### Aim of the task
Copy, from the material below, every line in which the word "Require" can be found.

(Data for review Opens)

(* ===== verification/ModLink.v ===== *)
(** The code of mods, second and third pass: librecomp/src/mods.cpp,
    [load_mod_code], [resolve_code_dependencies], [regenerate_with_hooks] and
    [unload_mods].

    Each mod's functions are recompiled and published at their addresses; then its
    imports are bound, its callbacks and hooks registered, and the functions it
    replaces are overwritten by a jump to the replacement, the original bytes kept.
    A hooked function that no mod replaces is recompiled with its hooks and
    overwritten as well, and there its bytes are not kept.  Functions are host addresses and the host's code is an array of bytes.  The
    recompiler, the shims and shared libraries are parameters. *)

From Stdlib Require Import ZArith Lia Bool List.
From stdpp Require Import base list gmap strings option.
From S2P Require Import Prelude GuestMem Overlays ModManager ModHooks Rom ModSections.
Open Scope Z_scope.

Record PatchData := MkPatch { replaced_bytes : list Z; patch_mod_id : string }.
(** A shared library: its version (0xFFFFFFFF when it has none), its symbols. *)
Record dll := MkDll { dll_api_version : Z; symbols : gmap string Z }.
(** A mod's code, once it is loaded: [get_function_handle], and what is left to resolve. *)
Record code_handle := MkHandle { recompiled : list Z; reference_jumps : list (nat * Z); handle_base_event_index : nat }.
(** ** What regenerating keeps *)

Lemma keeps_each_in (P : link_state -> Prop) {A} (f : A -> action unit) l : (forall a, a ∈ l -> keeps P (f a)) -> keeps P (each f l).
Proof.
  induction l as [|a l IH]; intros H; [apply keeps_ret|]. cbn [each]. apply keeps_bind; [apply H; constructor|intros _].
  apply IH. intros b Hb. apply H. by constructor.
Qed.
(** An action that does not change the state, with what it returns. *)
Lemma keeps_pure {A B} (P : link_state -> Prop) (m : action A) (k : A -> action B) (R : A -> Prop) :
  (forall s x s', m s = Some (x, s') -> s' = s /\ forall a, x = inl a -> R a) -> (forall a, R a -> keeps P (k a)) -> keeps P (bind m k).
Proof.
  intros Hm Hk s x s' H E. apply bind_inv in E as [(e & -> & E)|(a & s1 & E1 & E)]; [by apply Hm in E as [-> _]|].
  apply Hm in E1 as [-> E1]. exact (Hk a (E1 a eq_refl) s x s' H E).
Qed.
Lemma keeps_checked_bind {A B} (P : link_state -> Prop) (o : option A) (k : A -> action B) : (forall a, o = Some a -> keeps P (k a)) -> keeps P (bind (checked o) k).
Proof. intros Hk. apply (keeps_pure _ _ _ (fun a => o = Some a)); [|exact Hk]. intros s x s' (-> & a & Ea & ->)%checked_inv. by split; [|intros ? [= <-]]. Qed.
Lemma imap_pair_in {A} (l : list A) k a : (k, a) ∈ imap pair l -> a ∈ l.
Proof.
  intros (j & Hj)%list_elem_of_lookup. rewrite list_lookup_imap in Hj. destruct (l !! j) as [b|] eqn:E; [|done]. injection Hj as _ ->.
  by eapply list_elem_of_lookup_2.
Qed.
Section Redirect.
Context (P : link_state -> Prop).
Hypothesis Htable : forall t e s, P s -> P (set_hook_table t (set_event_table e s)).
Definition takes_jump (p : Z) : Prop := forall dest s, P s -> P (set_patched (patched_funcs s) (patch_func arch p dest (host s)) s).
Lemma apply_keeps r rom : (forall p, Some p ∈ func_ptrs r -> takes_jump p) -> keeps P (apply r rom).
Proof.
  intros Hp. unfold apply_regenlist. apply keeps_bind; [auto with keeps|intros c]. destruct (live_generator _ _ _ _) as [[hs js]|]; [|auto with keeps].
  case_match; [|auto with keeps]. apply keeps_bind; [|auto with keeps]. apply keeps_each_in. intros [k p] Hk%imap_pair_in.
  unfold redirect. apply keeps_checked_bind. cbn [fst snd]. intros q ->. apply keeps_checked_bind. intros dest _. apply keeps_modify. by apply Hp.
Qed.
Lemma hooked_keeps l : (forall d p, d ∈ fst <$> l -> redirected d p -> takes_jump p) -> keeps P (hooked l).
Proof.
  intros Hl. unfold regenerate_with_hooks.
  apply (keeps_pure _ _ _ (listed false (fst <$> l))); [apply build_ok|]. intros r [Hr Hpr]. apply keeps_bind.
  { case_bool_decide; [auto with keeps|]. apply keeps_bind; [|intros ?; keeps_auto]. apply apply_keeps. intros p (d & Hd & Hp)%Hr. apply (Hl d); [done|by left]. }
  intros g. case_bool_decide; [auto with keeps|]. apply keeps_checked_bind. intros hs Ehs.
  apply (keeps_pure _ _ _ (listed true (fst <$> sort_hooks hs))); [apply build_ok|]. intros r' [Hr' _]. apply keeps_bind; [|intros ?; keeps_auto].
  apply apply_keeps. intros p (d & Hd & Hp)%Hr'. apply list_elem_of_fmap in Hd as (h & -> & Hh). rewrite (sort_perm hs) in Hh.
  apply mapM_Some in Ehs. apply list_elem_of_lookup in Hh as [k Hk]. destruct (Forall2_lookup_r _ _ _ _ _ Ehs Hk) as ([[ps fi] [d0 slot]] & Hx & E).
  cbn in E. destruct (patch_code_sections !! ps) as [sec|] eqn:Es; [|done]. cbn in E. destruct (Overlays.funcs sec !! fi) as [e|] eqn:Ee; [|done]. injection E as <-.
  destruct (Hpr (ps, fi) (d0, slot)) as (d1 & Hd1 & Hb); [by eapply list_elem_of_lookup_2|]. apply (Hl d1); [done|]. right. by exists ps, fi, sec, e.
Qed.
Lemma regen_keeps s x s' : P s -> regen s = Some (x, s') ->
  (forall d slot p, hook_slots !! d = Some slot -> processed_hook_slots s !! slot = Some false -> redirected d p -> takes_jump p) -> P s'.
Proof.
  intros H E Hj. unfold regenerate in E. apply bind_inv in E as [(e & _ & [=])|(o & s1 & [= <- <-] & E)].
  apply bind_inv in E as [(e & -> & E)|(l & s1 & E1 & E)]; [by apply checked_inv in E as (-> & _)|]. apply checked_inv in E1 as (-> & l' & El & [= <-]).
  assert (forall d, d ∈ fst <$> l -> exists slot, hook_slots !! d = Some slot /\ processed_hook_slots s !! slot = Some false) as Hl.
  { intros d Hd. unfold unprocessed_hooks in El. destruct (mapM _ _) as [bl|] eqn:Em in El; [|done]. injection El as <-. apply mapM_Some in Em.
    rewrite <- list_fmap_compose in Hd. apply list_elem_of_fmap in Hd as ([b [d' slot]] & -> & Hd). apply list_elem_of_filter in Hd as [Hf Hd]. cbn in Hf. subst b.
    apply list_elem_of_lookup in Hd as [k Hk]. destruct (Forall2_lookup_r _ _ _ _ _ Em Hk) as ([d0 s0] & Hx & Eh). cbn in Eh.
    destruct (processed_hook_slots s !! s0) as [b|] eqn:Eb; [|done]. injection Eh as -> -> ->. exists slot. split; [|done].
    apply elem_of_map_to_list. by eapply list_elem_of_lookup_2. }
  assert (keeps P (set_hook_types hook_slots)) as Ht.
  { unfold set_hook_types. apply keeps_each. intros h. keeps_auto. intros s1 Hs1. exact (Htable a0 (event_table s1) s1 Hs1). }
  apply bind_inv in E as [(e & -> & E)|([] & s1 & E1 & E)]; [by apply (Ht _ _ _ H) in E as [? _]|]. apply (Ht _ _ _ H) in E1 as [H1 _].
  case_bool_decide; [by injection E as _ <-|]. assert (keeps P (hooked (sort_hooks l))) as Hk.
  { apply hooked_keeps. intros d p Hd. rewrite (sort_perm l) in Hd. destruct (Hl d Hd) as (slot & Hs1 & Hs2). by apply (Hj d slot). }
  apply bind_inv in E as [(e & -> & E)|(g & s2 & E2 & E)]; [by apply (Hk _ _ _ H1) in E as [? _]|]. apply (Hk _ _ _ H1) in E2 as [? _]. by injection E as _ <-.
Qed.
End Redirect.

(Data for review Closes)

### Solved problem
From Stdlib Require Import ZArith Lia Bool List.
From stdpp Require Import base list gmap strings option.
From S2P Require Import Prelude GuestMem Overlays ModManager ModHooks Rom ModSections.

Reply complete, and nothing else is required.